Geral

As rainhas do Brasil: o talento e o carisma das brasileiras na Olimpíada de Paris

Crédito:  Dan Mullan/AFP

A reverência das americanas Simone Biles e Jordan Chiles para Rebeca Andrade: a brasileira mostrou excelência, simpatia e determinação (Crédito: Dan Mullan/AFP)

Por Denise Mirás, de Paris

RESUMO

• Desempenho excepcional de Rebeca Andrade nos Jogos atrai novos aspirantes a atletas e abre caminho para futuro ainda mais vitorioso do esporte
• A expectativa é de novos investimentos, patrocínios e talentos
• Mulheres formam 60% da delegação do País e são as grandes ganhadoras de medalhas em Paris

O incrível em Rebeca Andrade, a nova heroína do Brasil, nem é seu talento, que arrasta milhões de seguidores pelas redes sociais. Ou a dedicação e o foco que a consagraram como maior medalhista brasileira, com seis, e uma das melhores ginastas do mundo em toda a História. Também nela está a determinação e a resiliência para superar as dificuldades financeiras e a insuficiência de apoio no início da trajetória e três cirurgias no joelho direito, para seguir praticando os saltos, malabarismos, passos e danças do seu esporte. Mas talvez a maior grandeza da atleta, que cativa “extraterrestres” como a americana Simone Biles, derrotada por ela no solo em Paris 2024, e que tornou-se fã, esteja no coração. Ao declarar que testemunhar a felicidade do técnico Francisco Porath, o Xico, de familiares e amigos é “tão importante” quanto conquistar pódios, mostra como pavimentou o caminho para se estabelecer entre os deuses olímpicos.

Desde Tóquio 2020, a leveza e a admiração pelas adversárias, entre as próprias ginastas, transformaram a fachada de um esporte e arrebataram ainda mais fãs por todo o planeta. Da mesma forma que a skatista Rayssa Leal, a “Fadinha”, a alma de Rebeca transborda no sorriso. O desempenho espetacular nos últimos anos é promessa de dias ainda melhores para o esporte brasileiro no futuro. Atrai seguidores para a ginástica, fortalece o mercado esportivo, incentiva novos investimentos e patrocínios na base e na elite e impulsiona a formação de novos talentos.
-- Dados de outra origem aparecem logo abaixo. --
Lemma cancels_sent_step (s : state) (e : event) (h : list command) :
  consistent s → cancels_sent s h →
  cancels_sent (step s e) (h ++ output_of (dispatch e s)).
Proof.
  intros [Hc Hbi Hai Hd Hbt Hat] [Hb Ha].
  by_event e s ltac:(other_event;
    (split; intros x Hx Hne;
       [ side_cases Hx Hne Hb Hbt Hbi x (bid_id s)
       | side_cases Hx Hne Ha Hat Hai x (ask_id s) ])).
  book_event s;
    (split; intros x Hx Hne;
       [ side_cases Hx Hne Hb Hbt Hbi x (bid_id s)
       | side_cases Hx Hne Ha Hat Hai x (ask_id s) ]).
Qed.

Lemma cancels_sent_run (es : list event) (s : state) (h : list command) :
  consistent s → cancels_sent s h → cancels_sent (run s es) (h ++ history s es).
Proof.
  revert s h. induction es as [|e es IH]; intros s h Hcons Hsent; simpl.
  - by rewrite app_nil_r.
  - rewrite app_assoc. apply IH; [by apply consistent_step | by apply cancels_sent_step].
Qed.

(** X8: at any point of any run from the initial state, every tracked
    buy id other than the one in the bid slot has already had a cancel
    sent for it, and likewise for sell ids and the ask slot: the
    strategy never has two of its own orders working on one side
    without having asked to cancel all but the latest. *)
Theorem X8_one_working_order_per_side (es : list event) (x : Z) :
  (x ∈ bids (run init es) → x ≠ bid_id (run init es) →
     In (send_cancel_order x) (history init es)) ∧
  (x ∈ asks (run init es) → x ≠ ask_id (run init es) →
     In (send_cancel_order x) (history init es)).
Proof.
  assert (Hinit : cancels_sent init []).
  { split; intros y Hy; simpl in Hy; by apply not_elem_of_empty in Hy. }
  destruct (cancels_sent_run es init [] consistent_init Hinit) as [Hb Ha].
  simpl in Hb, Ha. split; [apply Hb | apply Ha].
Qed.

Lemma X8_one_working_order_per_side_witness :
  2 ∈ asks (run init [book 9900 10100; OrderFilledMessage 1 9900 5; book 9950 10050]) ∧
  2 ≠ ask_id (run init [book 9900 10100; OrderFilledMessage 1 9900 5; book 9950 10050]) ∧
  In (send_cancel_order 2)
     (history init [book 9900 10100; OrderFilledMessage 1 9900 5; book 9950 10050]).
Proof.
  assert (Hin : 2 ∈ asks (run init [book 9900 10100; OrderFilledMessage 1 9900 5;
                                    book 9950 10050]))
    by (apply (bool_decide_unpack _); vm_compute; exact I).
  assert (Hne : 2 ≠ ask_id (run init [book 9900 10100; OrderFilledMessage 1 9900 5;
                                      book 9950 10050]))
    by (vm_compute; discriminate).
  split; [exact Hin|]. split; [exact Hne|].
  exact (proj2 (X8_one_working_order_per_side
                  [book 9900 10100; OrderFilledMessage 1 9900 5; book 9950 10050] 2) Hin Hne).
Defined.

(** ** Re-quoting *)

Lemma phases_twice (nb na : Z) (s : state) :
  1 ≤ order_ids s →
  phases nb na (state_of (phases nb na s)) = Returned tt (state_of (phases nb na s)) [].
Proof. intros Hc. unfold phases. split_pruning; done. Qed.

(** X9: in a reachable state an order-book update is idempotent:
    handling a second update of the tracked instrument with the same
    best bid and best ask (whatever its sequence number, volumes and
    deeper levels) right after the first sends nothing and leaves the
    state exactly as the first left it. *)
Theorem X9_repeated_update_is_silent (s : state) (n n' best_bid best_ask : Z)
    (ap ap' av av' bp bp' bv bv' : list Z) :
  reachable s →
  dispatch (OrderBookUpdateMessage FUTURE n' (best_ask :: ap') av' (best_bid :: bp') bv')
           (step s (OrderBookUpdateMessage FUTURE n (best_ask :: ap) av (best_bid :: bp) bv))
  = Returned tt
      (step s (OrderBookUpdateMessage FUTURE n (best_ask :: ap) av (best_bid :: bp) bv)) [].
Proof.
  intros Hreach. pose proof (counter_positive s (reachable_consistent s Hreach)) as Hc.
  unfold step, dispatch. rewrite !book_update_tracked.
  fold (phases (new_prices (position s) best_bid best_ask).1
               (new_prices (position s) best_bid best_ask).2).
  rewrite (proj1 (phases_frame _ _ s)). by apply phases_twice.
Qed.

Lemma X9_repeated_update_is_silent_witness :
  reachable (run init [book 9900 10100; OrderFilledMessage 1 9900 5]) ∧
  output_of (dispatch (OrderBookUpdateMessage FUTURE 8 [10050; 10060] [3; 4] [9950] [7])
               (step (run init [book 9900 10100; OrderFilledMessage 1 9900 5])
                     (book 9950 10050))) = [].
Proof.
  assert (Hr : reachable (run init [book 9900 10100; OrderFilledMessage 1 9900 5]))
    by (apply reachable_run, reachable_init).
  split; [exact Hr|].
  exact (f_equal output_of
           (X9_repeated_update_is_silent _ 1 8 9950 10050 [] [10060] [1] [3; 4] [] [] [1] [7] Hr)).
Defined.

Ltac no_insert :=
  let Hin := fresh "Hin" in
  intros (?c & Hin & (? & ? & ? & ? & ->)); simpl in Hin;
  repeat (destruct Hin as [Hin|Hin]; [try discriminate Hin|]); done.

Ltac no_cancel :=
  let Hin := fresh "Hin" in
  intros Hin; simpl in Hin;
  repeat (destruct Hin as [Hin|Hin]; [try discriminate Hin|]); try done;
  injection Hin as Hin; congruence.

(** X10: when the computed bid price is the sentinel 0 (for instance a
    flat position with best bid 0), an order-book update sends no buy
    insert, leaves the bid slot empty and the outstanding buys
    untouched, and cancels the resting bid if there was one; the same
    holds for the ask side when the computed ask price is 0. *)
Theorem X10_zero_price_withdraws_quote (s : state) (n best_bid best_ask : Z)
    (ap av bp bv : list Z) :
  let new_bid := (new_prices (position s) best_bid best_ask).1 in
  let new_ask := (new_prices (position s) best_bid best_ask).2 in
  let e := OrderBookUpdateMessage FUTURE n (best_ask :: ap) av (best_bid :: bp) bv in
  (position s = 0 → best_bid = 0 → new_bid = 0) ∧
  (position s = 0 → best_ask = 0 → new_ask = 0) ∧
  (new_bid = 0 →
     bid_id (step s e) = 0 ∧ bids (step s e) = bids s ∧
     (¬ ∃ c, In c (output_of (dispatch e s)) ∧ is_insert BUY c) ∧
     (bid_id s ≠ 0 → In (send_cancel_order (bid_id s)) (output_of (dispatch e s)))) ∧
  (new_ask = 0 →
     ask_id (step s e) = 0 ∧ asks (step s e) = asks s ∧
     (¬ ∃ c, In c (output_of (dispatch e s)) ∧ is_insert SELL c) ∧
     (ask_id s ≠ 0 → In (send_cancel_order (ask_id s)) (output_of (dispatch e s)))).
Proof.
  intros new_bid new_ask e. subst e.
  split; [|split].
  - subst new_bid. unfold new_prices. intros -> ->. by repeat case_decide.
  - subst new_ask. unfold new_prices. intros -> ->. by repeat case_decide.
  - unfold step, dispatch. rewrite book_update_tracked.
    fold new_bid new_ask. clearbody new_bid new_ask. unfold is_insert. split.
    + intros ->. split_pruning; repeat split; first [done | no_insert | intros; simpl; tauto].
    + intros ->. split_pruning; repeat split; first [done | no_insert | intros; simpl; tauto].
Qed.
“Lindo esse momento de irmandade e espírito esportivo! Parabéns Rebeca, Jordan e Simone”, rendeu-se a ex-primeira-dama americana Michele Obama, nas redes sociais, à foto de abertura dessa reportagem. “Rebeca é incrível. Uma rainha. Decidimos demonstrar nosso respeito. Era o correto a ser feito. Eu a amo”, derreteu-se a própria Simone.

“Lindo esse momento de irmandade e espírito esportivo! Parabéns Rebeca, Jordan e Simone”, disse Michele Obama, ex-primeira-dama dos EUA (Crédito: Alexandre Loureiro/COB)

ISTOÉ acompanhou Rebeca no espaço Casa Brasil, em Paris, na quarta-feira (7). Com tranquilidade, a ginasta vai emendando um assunto no outro. Da confiança nela mesma e em sua equipe, e do “ourozinho que queria tanto”, à emoção por ter completado um ciclo olímpico, quatro anos, sem passar por cirurgias.

Fala de Simone ter percebido o quanto o momento no pódio do solo, com Rebeca no alto e a também americana Jordan Chiles no degrau do bronze, primeiro com três mulheres negras em Jogos, era importante para a brasileira e ter sido generosa na reverência à campeã.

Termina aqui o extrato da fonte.